Why is the impact of Breast Cancer important to Albertans?
Breast cancer is the most common cancer among women in Alberta.1 About 2,350 women were diagnosed in 2012.2
- The risk of a woman getting breast cancer starts rising at about the age of 25. The risk keeps getting higher until about age 75 and then gets lower for older women.
- Between 1992 and 2012, the rate of new breast cancer cases for women in Alberta stayed about the same. During the same time, the rate of dying from breast cancer went down about 3% a year.
- Better treatments for breast cancer played a big role in helping more women survive. Also, more women are being screened through the Alberta Breast Cancer Screening Program, so breast cancer is being found earlier. This means that treatments can work better so women can have better outcomes.
- Breast cancer also occurs in men, but it is rare. Fewer than 15 men are diagnosed in Alberta each year.
What can I do?
Experts in Alberta agree that we can prevent about 50 out of 100 cases of breast cancer.2 Here’s how:
Not being active enough is linked to about 17% of new cancer cases.
To prevent cancer, the World Cancer Research Fund and American Institute for Cancer Research (WCRF/AICR) recommend being active3 (e.g., brisk walking) for at least 30 minutes each day and limiting sedentary habits like watching television.
Being overweight is linked to about 8% of new cases. The WCRF/AICR recommend adults stay at a healthy body weight4 and keep their body mass index (BMI) in the normal range. Use our BMI Tool to find the healthy weight range for you.

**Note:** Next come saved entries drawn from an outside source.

(** The body of [process_image] is the six steps in a row. *)
Lemma process_image_body_steps image_bytes s :
  process_image_body E image_bytes s
  = (i0 <- decode E image_bytes ;;
     i1 <- normalize E i0 ;;
     i2 <- optimize_image E i1 ;;
     i3 <- call_remove E i2 ;;
     i4 <- composite E i3 ;;
     encode E i4) s.
Proof.
  unfold process_image_body, decode, composite, encode, bind, ret.
  repeat (break_match; try reflexivity; invert_results).
Qed.

Lemma body_returns_iff image_bytes s out s' :
  process_image_body E image_bytes s = (inr out, s') <-> encoded E image_bytes s out s'.
Proof.
  rewrite process_image_body_steps.
  unfold encoded, composited, removed, resized, normalized, decoded, bind.
  split.
  - intros H. repeat (break_match; try discriminate). eauto 20.
  - intros (i4 & s4 & (i3 & s3 & (i2 & s2 & (i1 & s1 & (i0 & s0 & H0 & H1) & H2) & H3) & H4) & H5).
    rewrite H0, H1, H2, H3, H4. exact H5.
Qed.

Lemma body_raises_iff image_bytes s e s' :
  process_image_body E image_bytes s = (inl e, s') <-> step_raises E image_bytes s e s'.
Proof.
  rewrite process_image_body_steps. unfold bind. split.
  - intros H.
    destruct (decode E image_bytes s) as [[e0|i0] s0] eqn:H0;
      [invert_results; apply raises_decode; assumption|].
    destruct (normalize E i0 s0) as [[e1|i1] s1] eqn:H1;
      [invert_results; eapply raises_normalize; eassumption|].
    assert (Hn : normalized E image_bytes s i1 s1) by (exists i0, s0; auto).
    destruct (optimize_image E i1 s1) as [[e2|i2] s2] eqn:H2;
      [invert_results; eapply raises_resize; eassumption|].
    assert (Hr : resized E image_bytes s i2 s2) by (exists i1, s1; auto).
    destruct (call_remove E i2 s2) as [[e3|i3] s3] eqn:H3;
      [invert_results; eapply raises_removal; eassumption|].
    assert (Hm : removed E image_bytes s i3 s3) by (exists i2, s2; auto).
    destruct (composite E i3 s3) as [[e4|i4] s4] eqn:H4;
      [invert_results; eapply raises_composite; eassumption|].
    assert (Hc : composited E image_bytes s i4 s4) by (exists i3, s3; auto).
    eapply raises_encode; eassumption.
  - unfold composited, removed, resized, normalized, decoded.
    intros [H0
           |i0 s0 H0 H1
           |i1 s1 (i0 & s0 & H0 & H1) H2
           |i2 s2 (i1 & s1 & (i0 & s0 & H0 & H1) & H2) H3
           |i3 s3 (i2 & s2 & (i1 & s1 & (i0 & s0 & H0 & H1) & H2) & H3) H4
           |i4 s4 (i3 & s3 & (i2 & s2 & (i1 & s1 & (i0 & s0 & H0 & H1) & H2) & H3) & H4) H5];
      unfold decoded in *;
      repeat match goal with H : _ = (_, _) |- _ => rewrite H; clear H end;
      reflexivity.
Qed.

End StepsFacts.

(** ** Binary64: rounding errors

    What is needed of IEEE 754 arithmetic to bound [int(height * ratio)]:
    a float of 53 digits converts exactly, and a division or a product is
    off by less than one unit of its last digit. *)
Module Binary64.

Lemma digits2_pos_bounds p :
  2 ^ (Zpos (digits2_pos p) - 1) <= Zpos p < 2 ^ Zpos (digits2_pos p).
Proof.
  induction p as [p IH|p IH|]; simpl digits2_pos.
  - rewrite Pos2Z.inj_succ.
    replace (Z.succ (Z.pos (digits2_pos p)) - 1) with (Z.succ (Z.pos (digits2_pos p) - 1)) by lia.
    rewrite !Z.pow_succ_r by lia. lia.
  - rewrite Pos2Z.inj_succ.
    replace (Z.succ (Z.pos (digits2_pos p)) - 1) with (Z.succ (Z.pos (digits2_pos p) - 1)) by lia.
    rewrite !Z.pow_succ_r by lia. lia.
  - simpl. lia.
Qed.

Lemma Zdigits2_bounds m :
  0 < m -> 2 ^ (Zdigits2 m - 1) <= m < 2 ^ Zdigits2 m.
Proof. destruct m; try lia. intros _. apply digits2_pos_bounds. Qed.

Lemma Zdigits2_pos m : 0 < m -> 0 < Zdigits2 m.
Proof. destruct m; simpl; lia. Qed.

Lemma Zdigits2_unique m d :
  2 ^ (d - 1) <= m < 2 ^ d -> 0 < d -> Zdigits2 m = d.
Proof.
  intros Hm Hd.
  assert (0 < m) by (pose proof (Z.pow_pos_nonneg 2 (d - 1)); lia).
  pose proof (Zdigits2_bounds m H) as Hb.
  pose proof (Zdigits2_pos m H) as Hp.
  destruct (Z.lt_trichotomy (Zdigits2 m) d) as [Hlt|[Heq|Hgt]]; [|exact Heq|].
  - assert (2 ^ Zdigits2 m <= 2 ^ (d - 1)) by (apply Z.pow_le_mono_r; lia). lia.
  - assert (2 ^ d <= 2 ^ (Zdigits2 m - 1)) by (apply Z.pow_le_mono_r; lia). lia.
Qed.

Lemma shr_1_m mrs : 0 <= shr_m mrs -> shr_m (shr_1 mrs) = shr_m mrs / 2.
Proof.
  destruct mrs as [m r s]. simpl shr_m at 1 3. intros Hm.
  rewrite <- Z.div2_div.
  destruct m as [|[p|p|]|p]; try reflexivity. lia.
Qed.

Lemma iter_pos_shr_m p : forall mrs,
  0 <= shr_m mrs -> shr_m (iter_pos shr_1 p mrs) = shr_m mrs / 2 ^ Zpos p.
Proof.
  assert (Hnn : forall mrs, 0 <= shr_m mrs -> 0 <= shr_m (shr_1 mrs)).
  { intros mrs H. rewrite shr_1_m by exact H. apply Z.div_pos; lia. }
  assert (Hp2 : forall k, 0 < 2 ^ Z.pos k) by (intros; apply Z.pow_pos_nonneg; lia).
  induction p as [p IH|p IH|]; intros mrs Hm; simpl iter_pos.
  - assert (He : 2 ^ Z.pos p~1 = 2 * (2 ^ Z.pos p * 2 ^ Z.pos p)).
    { replace (Z.pos p~1) with (1 + Z.pos p + Z.pos p) by lia.
      rewrite !Z.pow_add_r by lia. lia. }
    rewrite He.
    assert (H1 : 0 <= shr_m (shr_1 mrs)) by auto.
    assert (H2 : 0 <= shr_m (iter_pos shr_1 p (shr_1 mrs))).
    { rewrite IH by exact H1. apply Z.div_pos; [exact H1|apply Hp2]. }
    rewrite IH by exact H2. rewrite IH by exact H1. rewrite shr_1_m by exact Hm.
    pose proof (Hp2 p).
    rewrite !Z.div_div by lia. reflexivity.
  - assert (He : 2 ^ Z.pos p~0 = 2 ^ Z.pos p * 2 ^ Z.pos p).
    { replace (Z.pos p~0) with (Z.pos p + Z.pos p) by lia.
      rewrite !Z.pow_add_r by lia. reflexivity. }
    rewrite He.
    assert (H2 : 0 <= shr_m (iter_pos shr_1 p mrs)).
    { rewrite IH by exact Hm. apply Z.div_pos; [exact Hm|apply Hp2]. }
    rewrite IH by exact H2. rewrite IH by exact Hm.
    pose proof (Hp2 p).
    rewrite !Z.div_div by lia. reflexivity.
  - rewrite shr_1_m by exact Hm. reflexivity.
Qed.
(** ** The React state of the search page

    One field per [useState] of [SearchPage], with its initial value. *)

Module PageState.
Section WithNumber.
Context {number : Type}.
Record t : Type := mk
      { messages : list (ChatMessage.t number);
        products : list (Product.t number);
        isLoading : bool;
        sessionId : string;
        suggestions : list string;
        isRefinementOpen : bool;
        refinementOptions : RefinementOptions.partial number }.

Definition initial : t :=
      {| messages := [];
         products := [];
         isLoading := false;
         sessionId := EmptyString;
         suggestions := [];
         isRefinementOpen := false;
         refinementOptions := RefinementOptions.empty |}.

Definition with_messages (f : list (ChatMessage.t number) -> list (ChatMessage.t number)) (s : t) : t :=
      mk (f (messages s)) (products s) (isLoading s) (sessionId s)
         (suggestions s) (isRefinementOpen s) (refinementOptions s).
Definition with_products (v : list (Product.t number)) (s : t) : t :=
      mk (messages s) v (isLoading s) (sessionId s)
         (suggestions s) (isRefinementOpen s) (refinementOptions s).
Definition with_isLoading (v : bool) (s : t) : t :=
      mk (messages s) (products s) v (sessionId s)
         (suggestions s) (isRefinementOpen s) (refinementOptions s).
Definition with_sessionId (v : string) (s : t) : t :=
      mk (messages s) (products s) (isLoading s) v
         (suggestions s) (isRefinementOpen s) (refinementOptions s).
Definition with_suggestions (v : list string) (s : t) : t :=
      mk (messages s) (products s) (isLoading s) (sessionId s)
         v (isRefinementOpen s) (refinementOptions s).
Definition with_isRefinementOpen (v : bool) (s : t) : t :=
      mk (messages s) (products s) (isLoading s) (sessionId s)
         (suggestions s) v (refinementOptions s).
Definition with_refinementOptions (v : RefinementOptions.partial number) (s : t) : t :=
      mk (messages s) (products s) (isLoading s) (sessionId s)
         (suggestions s) (isRefinementOpen s) v.
End WithNumber.
Arguments t : clear implicits.
End PageState.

Hormone replacement therapy (HRT) is medication used to treat the symptoms of menopause. HRT is linked to about 15% of new breast cancer cases. The Canadian Cancer Society recommends women not use HRT for any reason other than to help the symptoms of menopause that don’t respond to other treatments. The Alberta Breast Cancer Screening Program recommends using HRT for no longer than 5 years. Within 2 years of stopping HRT, a woman’s risk of breast cancer goes back to that of the general population. Speak with your health care provider about the risks and benefits of HRT.

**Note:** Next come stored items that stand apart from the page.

Lemma hourly_needs_are_not_clamped_witness :
  Needs.happy (Needs.update_daily_needs 9 Sample.gloomy) < 0.
Proof.
  destruct (@hourly_needs_are_not_clamped 9 Sample.gloomy) as (_ & H & _).
  - discriminate.
  - apply H; vm_compute; reflexivity || discriminate.
Defined.

(** ** Walking to a target *)

Lemma Qabs_cases (t : Q) :
  (0 <= t /\ Qabs t == t) \/ (t <= 0 /\ Qabs t == - t).
Proof.
  destruct (Qlt_le_dec t 0) as [H | H].
  - right. split; [lra |]. apply Qabs_neg. lra.
  - left. split; [exact H |]. apply Qabs_pos. exact H.
Qed.

(** Splits every absolute value of the goal or the context into its cases *)
Ltac split_abs :=
  repeat match goal with
         | |- context [Qabs ?t] =>
             let H := fresh "Ha" in
             let a := fresh "a" in
             pose proof (Qabs_cases t) as H;
             set (a := Qabs t) in *; clearbody a;
             destruct H as [[? ?] | [? ?]]
         | _ : context [Qabs ?t] |- _ =>
             let H := fresh "Ha" in
             let a := fresh "a" in
             pose proof (Qabs_cases t) as H;
             set (a := Qabs t) in *; clearbody a;
             destruct H as [[? ?] | [? ?]]
         end.

(** X15: A step of a walking nano.  [update_position] keeps the target and
    the speed and changes one coordinate at most, the horizontal one as long
    as it is more than 1 away from the target; within a Manhattan distance
    of 2 it puts the nano on its target and ends the walk.  The step is not
    cut to what is left of the way: a step of at most 2 (and not negative)
    never takes the nano farther from its target, one longer than twice the
    horizontal gap does. *)
Theorem walk_step_along_one_axis (dt : Q) (n : Walk.t) :
  Walk.moving n = true ->
  let n' := Walk.update_position dt n in
  (Walk.target_x n' = Walk.target_x n
   /\ Walk.target_y n' = Walk.target_y n
   /\ Walk.speed n' = Walk.speed n)
  /\ (distance n < 2 ->
      n' = Walk.mk (Walk.target_x n) (Walk.target_y n) (Walk.target_x n)
                   (Walk.target_y n) false DOWN (Walk.speed n))
  /\ (2 <= distance n ->
      Walk.moving n' = true
      /\ (Walk.x n' = Walk.x n \/ Walk.y n' = Walk.y n)
      /\ (1 < Qabs (Walk.target_x n - Walk.x n) ->
          Walk.y n' = Walk.y n
          /\ Qabs (Walk.x n' - Walk.x n) == Qabs (move_speed dt n)
          /\ (2 * Qabs (Walk.target_x n - Walk.x n) < move_speed dt n ->
              distance n < distance n'))
      /\ (Qabs (Walk.target_x n - Walk.x n) <= 1 -> Walk.x n' = Walk.x n)
      /\ (0 <= move_speed dt n -> move_speed dt n <= 2 ->
          distance n' <= distance n)).
Proof.
  intros M n'. subst n'. unfold Walk.update_position. rewrite M. cbv zeta.
  fold (move_speed dt n). fold (distance n).
  repeat apply conj.
  - split_ifs; reflexivity.
  - split_ifs; reflexivity.
  - split_ifs; reflexivity.
  - intro H. apply Qltb_true in H. rewrite H. reflexivity.
  - intro Hd. pose proof Hd as H. apply Qltb_false in H. rewrite H.
    repeat apply conj.
    + split_ifs; reflexivity || exact M.
    + split_ifs; auto.
    + intro H1. pose proof H1 as H1b. apply Qgtb_true in H1b. rewrite H1b.
      unfold distance.
      cbn [Walk.x Walk.y Walk.target_x Walk.target_y].
      set (ms := move_speed dt n).
      split; [reflexivity |].
      destruct (Qgtb (Walk.target_x n - Walk.x n) 0) eqn:E; read_tests.
      * split.
        -- assert (R : Walk.x n + ms - Walk.x n == ms) by ring.
           rewrite R. reflexivity.
        -- intro B. split_abs; lra.
      * split.
        -- assert (R : Walk.x n + - ms - Walk.x n == - ms) by ring.
           rewrite R. apply Qabs_opp.
        -- intro B. split_abs; lra.
    + intro H1. apply Qgtb_false in H1. rewrite H1. split_ifs; reflexivity.
    + intros L U. unfold distance in *.
      set (ms := move_speed dt n) in *.
      split_ifs; cbn [Walk.x Walk.y Walk.target_x Walk.target_y];
        read_tests; try lra; split_abs; lra.
Qed.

Using birth control pills (oral contraceptives) is linked to about 6% of new cases. The World Health Organization’s International Agency for Research on Cancer (IARC) found that taking birth control pills increases the risk of breast cancer and cervical cancer,5 especially in women who are taking or who stopped taking them in the last 10 years. On the other hand, IARC also found that taking birth control pills appears to lower the risk of both endometrial and ovarian cancer.5
It’s important for women to speak with their health care provider about their own and their family history of cancer and other health conditions if they’re thinking about taking birth control pills.